Dentro de las tropelías y turbulencias del día a día y de los contubernios de las políticas ajenas a la realidad de las circunstancias del momento, llega a ser una imperiosa necesidad la búsqueda del silencio, volver sobre sí mismo y acaparar en un instante las instantáneas reconfortantes que dan pálpito a voces del ayer y a los paisajes de siempre.

Uno busca, quizás impulsado por ocultas fuerzas ancestrales, viejos y soñados silencios, donde la propia personalidad se ha decantado en tal o cual dirección.

Y en esa búsqueda los pasos se dirigen hacia la isla. Y es que, quiérase o no, la isla es un referente característico y definidor de muchos de los pensamientos elaborados o adormecidos.

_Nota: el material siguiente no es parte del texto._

Lemma step_close st v0 v stk ts te oe v' rest :
  input w st rest -> yyerrstatus st = 0 -> scan w p ((ts ++ te ++ [tClose]) ++ rest) ->
  yystack st = (17, v') :: (8, VExp oe) :: (4, v) :: stk -> res st = None ->
  waiting ((4, v) :: stk) ts -> exp_ok 0 te oe -> v0 = v ->
  step_ok (yystack st) rest (yybackup w mal 17 st).
Proof using Type.
  intros Hi He Hsc Hst Hr Hw Hoe _.
  rewrite backup_ninf by reflexivity. unfold yydefault.
  change (tab yydefact 17) with 13. cbn [Z.eqb].
  destruct (waiting_open _ _ _ Hw) as (s & v1 & stk1 & ts1 & -> & -> & Hw1).
  destruct (waiting_minlev _ _ _ _ Hw1) as (m & Hm & Hm7).
  apply (reduce_exp _ 3 s v1 stk1 [(17, v'); (8, VExp oe); (4, v)] st ts1
           (tOpen :: te ++ [tClose]) m 7); auto.
  - reassoc Hsc.
  - intros j Hj. apply lev_le in Hj. lia.
  - rewrite Hst, Hr. eexists _, _. split; [reflexivity|].
    intros e Hoe'. apply p_paren. by apply Hoe.
  - simpl; lia.
Qed.

(** What the node constructors give the grammar: a tree whose operands are
    those on the stack, or [NULL]. *)
Lemma new_exp_prec mal' op l te oes i oe j :
  new_exp mal' i op oes = (oe, j) ->
  (forall es, oes = map Some es -> prec l te (Expression op 0 es)) ->
  exp_ok l te oe.
Proof using Type.
  intros Hn Hp e ->. apply new_exp_Some in Hn as (es & -> & _ & -> & _). auto.
Qed.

Cuando a ella llegas, su amabilidad de territorio complaciente se entremezcla con la memoria y con todo aquello que queda por delante en vivencias que deseas y que hacen un conjunto dentro del ámbito de la personalidad agradable y significativo.

Y en esa búsqueda es la isla la que se planta ante nuestra imaginación de ahora y en la atadura del ayer con el hoy, constituyendo una amalgama donde el latido de la isla se impulsa aupándose sobre los ciclópeos hombros del tiempo y de la ausencia de una proyección mucho más allá de la luz, que fue, centelleante del faro de Orchillas.

El silencio de los pinares, de la bruma que circula a una velocidad de vértigo y que envuelve la vida en la Villa; o el de ese mar que muerde los cantiles que van desde la playa del Picacho hasta el Roque de las Gaviotas, o de vuelta sobre los beriles de la Caleta. O ese silencio que hace que los castañeros de Tiñor tiemblen de frío, o el que a lo lejos desde los Jarales riega de sal los Roques de Salmor, es a veces necesario y no solo por el mismo, como vivificante, dentro de su esencia incorpórea, sino para cualquiera que en la búsqueda del regreso lo encuentra y aspira.

En esos días de vuelta se siente la importancia de su necesidad. Y es que volver a la isla es siempre un baño de paz y de complacencia.

Las tardes de ausencias por los veraneos de la gente; los encuentros a veces fortuitos con el personaje aquel que nos ilustra de los viejos aconteceres; las noches de faroles y de quinqués, de risas y fiestas que se confunden en el alborozo de una juventud distante y a la vez cercana, envuelto por el silencio del que piensa y del que se abstrae, hace que El Hierro se proyecte no solo dentro de cada cual, sino que, elevando su ancla de años , navegue hacia puertos donde la esperanza de hacerse una isla grande nunca ha abandonado.